Sesuai dengan teori yang di kemukakan oleh Fitriana tahun 2005, sebenarnya masalah keperawatan yang muncul pada pasien dengan masalah utama perubahan persepsi sensori ; halusinasi dengar antara lain : Resiko perilaku kekerasan pada diri sendiri, orang lain dan lingkungan, Isolasi sosial : menarik diri, Defisit perawatan diri : Mandi/kebersihan, Perubahan proses pikir : Waham, Penatalaksanaan regimen terapeutik inefektif, Kerusakan komunikasi verbal, Gangguan pola tidur , Koping individu tidak efektif. Namun dari analisa data diatas hanya muncul tiga masalah keperawatan dengan prioritas utama gangguan persepsi sensori ; halusinasi dengar, harga diri rendah, dan risiko perilaku kekerasan. Hal ini karena Tn. S tidak menunjukkan data subjektif dan objektif yang menunjang diagnosa Isolasi sosial : menarik diri, Defisit perawatan diri : Mandi/kebersihan, Perubahan proses pikir : Waham, Penatalaksanaan regimen terapeutik inefektif, Kerusakan komunikasi verbal, Gangguan pola tidur.
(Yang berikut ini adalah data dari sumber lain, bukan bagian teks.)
(** * DocumentRAG: the flattening, index, search and query helpers

    A shallow embedding of the Python sources
    ([flatten_helper.py], [azure_vector_helper.py], [search_helper.py],
    [embedding_helper.py], [indexing_helper.py], [main.py],
    [user_query.py], [delete_index.py], [setup_index.py]) and the
    properties of their specification.

    Python values are the values [json.load] produces; text is a
    [string] holding the UTF-8 bytes of a Python [str]; a function that
    can raise returns a [result]. *)

From Stdlib Require Import ZArith String Ascii List Lia.
From stdpp Require Import base option list strings pretty gmap.

Set Warnings "-register-all".

Local Open Scope Z_scope.
Local Open Scope string_scope.

(** ** Exceptions and results *)

(** The exception classes the modelled code raises or lets through.
    Exceptions raised by the interpreter carry no message here; those
    the sources build carry the text the source gives them. *)
Inductive exn : Type :=
| TypeError
| AttributeError
| KeyError (key : string)
| OSFileNotFound (filename : string)
| FileNotFoundError (msg : string)
| JSONDecodeError (msg : string)
| ValueError (msg : string)
| HTTPError (msg : string)
| Exception (msg : string)
| ServiceError (msg : string).

Inductive result (A : Type) : Type :=
| Ok (a : A)
| Raise (e : exn).

Arguments Ok {A} a.
Arguments Raise {A} e.

Global Instance result_ret : MRet result := fun A a => Ok a.

Global Instance result_bind : MBind result := fun A B k r =>
  match r with
  | Ok a => k a
  | Raise e => Raise e
  end.

Definition is_ok {A : Type} (r : result A) : bool :=
  match r with Ok _ => true | Raise _ => false end.

(** [for_each f l] runs [f] on the elements of [l] from left to right
    and stops at the first exception, as a [for] loop that appends to a
    local list does. *)
Fixpoint for_each {A B : Type} (f : A -> result B) (l : list A) : result (list B) :=
  match l with
  | [] => Ok []
  | a :: l' => b ← f a; bs ← for_each f l'; Ok (b :: bs)
  end.

(** ** Python values *)

(** A float is carried by its [repr] text, which is what [str] and an
    f-string print for it.  A dictionary is the list of its items in
    insertion order; keys are text, as in every decoded JSON object. *)
Inductive pyval : Type :=
| PNone
| PBool (b : bool)
| PInt (z : Z)
| PFloat (repr : string)
| PStr (s : string)
| PList (l : list pyval)
| PDict (d : list (string * pyval)).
Langkah keempat adalah perencanaan. Penulis menggunakan perencanan keperawatan jiwa dari teori yang dikemukaan oleh Budi Anna Keliat, dkk tahun 2005 yang mengungkapkan perencanana keperawatan jiwa terdiri dari tiga aspek, yaitu tujuan umum, tujuan khusus, dan rencana intervensi. Tujuan umum berfokus pada penyelesaian permasalahan dari diagnosis. Tujuan khusus berfokus pada etiologi dari diagnosis. Tujuan khusus merupakan rumusan kemampuan yang dicapai atau dimiliki klien. Tujuan khusus dapat dibagi menjadi tiga aspek yaitu: kemampuan kognitif, kemampuan psikomor, dan kemampuan afektif.
Langkah selanjutnya adalah implementasi. Implementasi merupakan tindak lanjut secara nyata dari apa yang telah direncanakan dalam langkah sebelumnya. Pada dasarnya, tindakan keperawatan terdiri dari tindakan observasi dan monitoring, terapi keperawatan, pendidikan kesehatan dan tindakan kolaborasi (Budi Anna Keliat, dkk, 2005 : 16). Pada kasus Tn. S, implementasi yang diberikan belum sesuai dengan perencanaan. Intervensi hanya terbatas klien saja belum memanfaatkan sistem pendukung keluarga. Ini merupakan salah satu masalah yang menghambat tercapainya tujuan asuhan keperawatan. Selain itu implementasi yang dilakukan hanya fokus pada satu masalah belum mencakup semua masalah yang ada.
Langkah terakhir yang dilakukan merupakan evaluasi yaitu langkah berkelanjutan untuk menilai efek dari tindakan keperawatan pada klien. Dalam hal ini evaluasi yang dilakukan oleh penulis yaitu evaluasi formatif dan evaluasi sumatif dengan menggunakan pendekatan SOAP sebagai pola pikir. Evaluasi formatif dilakukan setiap selesai melakukan tindakan, sedangkan evaluasi sumatif dilakukan dengan membandingkan respon klien dengan tujuan khusus dan umum yang telah ditentukan.